▸ How to complete this task:
Reproduce each line from the first in the data through the line that contains "From S2P Require Import JsonFormat." exactly; give nothing else.

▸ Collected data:

== == ==

(* ===== verification/JsonFormatSpec.v ===== *)
(** * What JSON exports and imports promise

    An array written by the sink is read back by the source, document by document; a text
    with a stray closing bracket makes the source deliver errors without end. *)

From S2P Require Import Prelude.
From S2P Require Import Bytes.
From S2P Require Import AppError.
From S2P Require Import Json.
From S2P Require Import JsonText.
From S2P Require Import OplogCanon.
From S2P Require Import BsonJson.
From S2P Require Import Pipeline.
From S2P Require Import PipelineSpec.
From S2P Require Import WriteTarget.
From S2P Require Import JsonFormat.
Local Open Scope list_scope.

(** ** Elements are cut out whole *)

Lemma scan_string depth buf s rest :
  string_body s ->
  scan_value (S depth) true false buf (s ++ DQUOTE :: rest) = scan_value (S depth) false false (buf ++ s ++ [DQUOTE]) rest.
Proof.
  intros Hs. revert buf. induction Hs as [|c s Hq Hb _ IH|c s _ IH]; intros buf; [done| |].
  - cbn [app scan_value]. rewrite !bool_decide_eq_false_2 by done. by rewrite IH, <-app_assoc.
  - cbn [app scan_value]. rewrite bool_decide_eq_true_2 by done. by rewrite IH, <-!app_assoc.
Qed.

Lemma scan_body depth buf u rest :
  value_body u ->
  scan_value (S depth) false false buf (u ++ rest) = scan_value (S depth) false false (buf ++ u) rest.
Proof.
  intros Hu. revert depth buf rest. induction Hu as [|c t Hc _ IH|s t Hs _ IH|o u c t Ho Hc _ IHu _ IHt];
    intros depth buf rest.
  - by rewrite app_nil_r.
  - cbn [app scan_value]. rewrite (bool_decide_eq_false_2 (c = DQUOTE)) by set_solver.
    rewrite (bool_decide_eq_false_2 (c ∈ [LBRACE; LBRACKET])) by set_solver.
    rewrite (bool_decide_eq_false_2 (c ∈ [RBRACE; RBRACKET])) by set_solver.
    rewrite IH, <-app_assoc. by case_bool_decide.
  - cbn [app]. rewrite <-app_assoc. cbn [app].
    transitivity (scan_value (S depth) true false (buf ++ [DQUOTE]) (s ++ DQUOTE :: t ++ rest)); [done|].
    rewrite scan_string, IH by done. by rewrite <-!app_assoc.
  - cbn [app]. rewrite <-app_assoc. cbn [app].
    transitivity (scan_value (S (S depth)) false false (buf ++ [o]) (u ++ c :: t ++ rest)).
    { apply elem_of_cons in Ho as [-> | ->%list_elem_of_singleton]; done. }
    rewrite IHu. transitivity (scan_value (S depth) false false (((buf ++ [o]) ++ u) ++ [c]) (t ++ rest)).
    { apply elem_of_cons in Hc as [-> | ->%list_elem_of_singleton]; done. }
    rewrite IHt. by rewrite <-!app_assoc.
Qed.

Lemma scan_document l rest : value_text l -> scan_value 0 false false [] (l ++ rest) = Ok (l, rest).
Proof.
  intros (b & -> & Hb). cbn [app]. rewrite <-app_assoc. cbn [app].
  transitivity (scan_value 1 false false [LBRACE] (b ++ RBRACE :: rest)); [done|].
  rewrite scan_body by done. done.
Qed.

(** ** An array is read back *)

(** The elements as the sink separates them. *)
Fixpoint elements (sep : list byte) (ls : list (list byte)) : list byte :=
  match ls with [] => [] | l :: ls => sep ++ l ++ elements NEXT ls end.
Definition array_text (ls : list (list byte)) : list byte :=
  OPEN ++ elements FIRST ls ++ match ls with [] => CLOSE_EMPTY | _ => CLOSE end.

Section round_trip.
Context {Enc : Type} {EN : Encoder Enc} {BC : BsonConvert} {JT : JsonText} {JB : JsonBytes}.

(** A document whose encoding is an object that reads back as the document. *)
Definition reads_back (l : list byte) (d : Doc) : Prop :=
  value_text l /\ exists v, json_from_slice l = Ok v /\ doc_from_json_value v = Ok d.

Definition reading (l : list byte) (n : N) : JsonSource :=
  {| inner := ArraySource {| rest := l; opened := true; finished := false |} n; total_rows := None |}.

Lemma next_element_document l rest r :
  value_text l -> next_element (x0a :: x20 :: x20 :: l ++ rest) r
  = (Ok (Some l), {| rest := rest; opened := true; finished := false |}).
Proof.
  intros Hl. unfold next_element. destruct Hl as (b & -> & Hb) eqn:He. clear He.
  transitivity (match scan_value 0 false false [] ((LBRACE :: b ++ [RBRACE]) ++ rest) with
         | Ok (raw, l) => (Ok (Some raw), {| rest := l; opened := true; finished := false |})
         | Err e => (Err e, {| rest := []; opened := true; finished := false |})
         end); [done|].
  rewrite scan_document; [done|]. by exists b.
Qed.

Lemma read_elements ls ds n :
  Forall2 reads_back ls ds ->
  exists s', delivers (reading (elements NEXT ls ++ CLOSE) n) (map RowDoc ds) None s'.
Proof.
  intros Hls. revert n. induction Hls as [|l d ls ds [Hl (v & Hv & Hd)] _ IH]; intros n.
  - eexists. by constructor.
  - destruct (IH (n + 1)%N) as [s' Hs]. exists s'. cbn [map elements]. rewrite <-!app_assoc.
    eapply delivers_row; [|exact Hs]. cbn [next_doc json_source]. unfold json_next_doc. cbn [inner reading].
    transitivity (match next_element (x0a :: x20 :: x20 :: l ++ elements NEXT ls ++ CLOSE)
                         {| rest := NEXT ++ l ++ elements NEXT ls ++ CLOSE; opened := true; finished := false |} with
     | (Err e, reader) => (Err e, {| inner := ArraySource reader n; total_rows := None |})
     | (Ok None, reader) => (Ok None, {| inner := ArraySource reader n; total_rows := None |})
     | (Ok (Some raw), reader) =>
       (Ok (Some (row_of (n + 1) (json_from_slice raw))), {| inner := ArraySource reader (n + 1); total_rows := None |})
     end); [done|].
    rewrite next_element_document by done. unfold row_of. by rewrite Hv, Hd.
Qed.

Lemma read_array ls ds :
  Forall2 reads_back ls ds ->
  exists s s', from_text (array_text ls) ImportArray = Ok s /\ delivers s (map RowDoc ds) None s'.
Proof.
  intros Hls. eexists. destruct Hls as [|l d ls ds [Hl (v & Hv & Hd)] Hls].
  - eexists. split; [done|]. by constructor.
  - destruct (read_elements ls ds 1 Hls) as [s' Hs]. exists s'. split; [done|]. cbn [map].
    eapply delivers_row; [|exact Hs]. unfold array_text. cbn [elements]. rewrite <-!app_assoc.
    cbn [next_doc json_source]. unfold json_next_doc. cbn [inner].
    transitivity (match next_element (x0a :: x20 :: x20 :: l ++ elements NEXT ls ++ CLOSE)
       {| rest := OPEN ++ FIRST ++ l ++ elements NEXT ls ++ CLOSE; opened := false; finished := false |} with
     | (Err e, reader) => (Err e, {| inner := ArraySource reader 0; total_rows := None |})
     | (Ok None, reader) => (Ok None, {| inner := ArraySource reader 0; total_rows := None |})
     | (Ok (Some raw), reader) =>
       (Ok (Some (row_of (0 + 1) (json_from_slice raw))), {| inner := ArraySource reader (0 + 1); total_rows := None |})
     end); [done|].
    rewrite next_element_document by done. unfold row_of. by rewrite Hv, Hd.
Qed.

(** ** The text of an export to the clipboard *)

Lemma elements_valid ls sep :
  Forall (fun l => utf8_valid l = true) ls -> sep = FIRST \/ sep = NEXT -> utf8_valid (elements sep ls ++ CLOSE) = true.
Proof.
  intros Hls. revert sep. induction Hls as [|l ls Hl _ IH]; intros sep Hsep; [done|].
  cbn [elements]. rewrite <-!app_assoc.
  transitivity (utf8_valid (l ++ elements NEXT ls ++ CLOSE)); [by destruct Hsep as [-> | ->]|].
  specialize (IH NEXT (or_intror eq_refl)).
  assert (exists b c, elements NEXT ls ++ CLOSE = b :: c /\ in_range 0 127 b = true) as (b & c & Hbc & Hb).
  { destruct ls; by do 2 eexists. }
  rewrite Hbc in *. rewrite utf8_valid_split by done. rewrite Hl. cbn in IH. by rewrite Hb in IH.
Qed.

Lemma array_text_valid ls : Forall (fun l => utf8_valid l = true) ls -> utf8_valid (array_text ls) = true.
Proof.
  intros Hls. destruct ls as [|l ls]; [done|].
  transitivity (utf8_valid (elements FIRST (l :: ls) ++ CLOSE)); [done|]. apply elements_valid; [done|by left].
Qed.

(** The sink on a buffer that holds [buf]. *)
Definition buffered (can first : bool) (d : Disk) (buf : list byte) : SinkState Enc JsonSink :=
  {| target := Some (Plain (Buffer buf)); output_slot := None; disk := d;
     extra := {| shape := ShapeArray; canonical := can; wrote_first := first |} |}.

Lemma write_buffered can first d buf doc :
  json_write doc (buffered can first d buf)
  = (Ok tt, buffered can true d (buf ++ (if first then NEXT else FIRST) ++ encode_doc can doc)).
Proof. unfold buffered. rewrite app_assoc. by destruct first. Qed.

Lemma writes_buffered can first d buf docs :
  for_each write docs (buffered can first d buf)
  = (Ok tt, buffered can (first || negb (bool_decide (docs = []))) d
       (buf ++ elements (if first then NEXT else FIRST) (map (encode_doc can) docs))).
Proof.
  revert first buf. induction docs as [|doc docs IH]; intros first buf.
  - rewrite app_nil_r. by destruct first.
  - cbn [for_each]. unfold mbind, stateR_bind. change (write doc) with (json_write doc).
    rewrite write_buffered, IH. cbn [map elements]. rewrite <-!app_assoc. by rewrite orb_true_r.
Qed.

Lemma finish_buffered can (first : bool) d buf text :
  from_utf8 (buf ++ if first then CLOSE else CLOSE_EMPTY) = Some text ->
  json_finish (buffered can first d buf)
  = (Ok tt, {| target := None; output_slot := Some text; disk := d;
               extra := {| shape := ShapeArray; canonical := can; wrote_first := first |} |}).
Proof.
  intros Ht. unfold json_finish, finish_target, buffered, put, on_disk, mbind, stateR_bind, get_state, modify.
  destruct first; cbn -[from_utf8]; unfold mbind, stateR_bind; cbn -[from_utf8]; by rewrite Ht.
Qed.

(** Documents exported to the clipboard as a JSON array and imported from that text are the
    same documents in the same order: the run writes the array, reports every document, and
    the import delivers each of them and ends. *)
Theorem export_import_round_trip ctx can d l :
  (forall n, cancel_flag ctx n = false) ->
  Forall (fun doc => reads_back (encode_doc can doc) doc /\ utf8_valid (encode_doc can doc) = true) l ->
  exists rep p s k text,
    run_pipeline ctx [] (S (length l)) (new_vec_source l)
      (new_json_sink (Plain (Buffer [])) ShapeArray can d) = Some (Ok (rep, p), s, k) /\
    rp_processed rep = N.of_nat (length l) /\ output_slot k = Some text /\
    exists r r', from_text (as_bytes text) ImportArray = Ok r /\ delivers r (map RowDoc l) None r'.
Proof.
  intros Hc Hl. set (ls := map (encode_doc can) l).
  assert (Forall2 reads_back ls l) as Hr.
  { subst ls. induction Hl as [|x l [] _ IH]; by constructor. }
  assert (utf8_valid (array_text ls) = true) as Hv.
  { apply array_text_valid. subst ls. apply Forall_map. eapply Forall_impl; [exact Hl|]. by intros ? []. }
  destruct (pipeline_writes_all ctx [] (S (length l)) (new_vec_source l) (map RowDoc l)
    {| docs := []; total_docs := N.of_nat (length l) |} (new_json_sink (Plain (Buffer [])) ShapeArray can d)
    (buffered can false d OPEN)
    (buffered can (negb (bool_decide (l = []))) d (OPEN ++ elements FIRST ls))
    {| target := None; output_slot := Some (of_bytes (array_text ls)); disk := d;
       extra := {| shape := ShapeArray; canonical := can; wrote_first := negb (bool_decide (l = [])) |} |})
    as [p Hp].
  - apply vec_delivers.
  - done.
  - rewrite no_failures. cbn. lia.
  - rewrite length_map. lia.
  - done.
  - rewrite omap_written. apply writes_buffered.
  - assert (from_utf8 (array_text ls) = Some (of_bytes (array_text ls))) as Hu by (unfold from_utf8; by rewrite Hv).
    apply finish_buffered. rewrite <-Hu. unfold array_text. rewrite <-app_assoc. subst ls. by destruct l.
  - destruct (read_array ls l Hr) as (r & r' & Hf & Hd). do 4 eexists. exists (of_bytes (array_text ls)).
    split; [exact Hp|]. split; [cbn; by rewrite length_map|]. split; [done|].
    exists r, r'. rewrite as_bytes_of_bytes. by split.
Qed.

(** ** A closing brace where an element should be *)

Definition stalled (n : N) (total : option N) (l : list byte) : JsonSource :=
  {| inner := ArraySource {| rest := RBRACE :: l; opened := true; finished := false |} n; total_rows := total |}.

Lemma stalled_next n total l : exists r, next_doc (stalled n total l) = (Ok (Some r), stalled (n + 1) total l).
Proof. by eexists. Qed.

(** On a text such as [[}] the array source never ends: it delivers the empty element over and
    over and does not move, so there is no list of rows that it delivers, and only the error
    limit of the pipeline stops the run. *)
Theorem stray_brace_never_ends l src rows e s' :
  from_text (LBRACKET :: RBRACE :: l) ImportArray = Ok src -> ~ delivers src rows e s'.
Proof.
  assert (forall s rows e s', delivers s rows e s' -> forall n total, s = stalled n total l -> False) as Hst.
  { clear. induction 1 as [s s' H|s e s' H|s r s1 rows e s' H _ IH]; intros n total ->;
      destruct (stalled_next n total l) as [r' Hr]; rewrite Hr in H; [done|done|]. injection H as _ <-. by eapply IH. }
  intros [= <-] Hd. remember {| inner := _; total_rows := None |} as src eqn:Hsrc. destruct Hd as [s s1 H|s e s1 H|s r s1 rows e s2 H Hd]; subst s.
  - done.
  - done.
  - injection H as _ <-. by eapply (Hst _ _ _ _ Hd 1%N None).
Qed.
End round_trip.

== == ==

▸ Answer below:
(* ===== verification/JsonFormatSpec.v ===== *)
(** * What JSON exports and imports promise

    An array written by the sink is read back by the source, document by document; a text
    with a stray closing bracket makes the source deliver errors without end. *)

From S2P Require Import Prelude.
From S2P Require Import Bytes.
From S2P Require Import AppError.
From S2P Require Import Json.
From S2P Require Import JsonText.
From S2P Require Import OplogCanon.
From S2P Require Import BsonJson.
From S2P Require Import Pipeline.
From S2P Require Import PipelineSpec.
From S2P Require Import WriteTarget.
From S2P Require Import JsonFormat.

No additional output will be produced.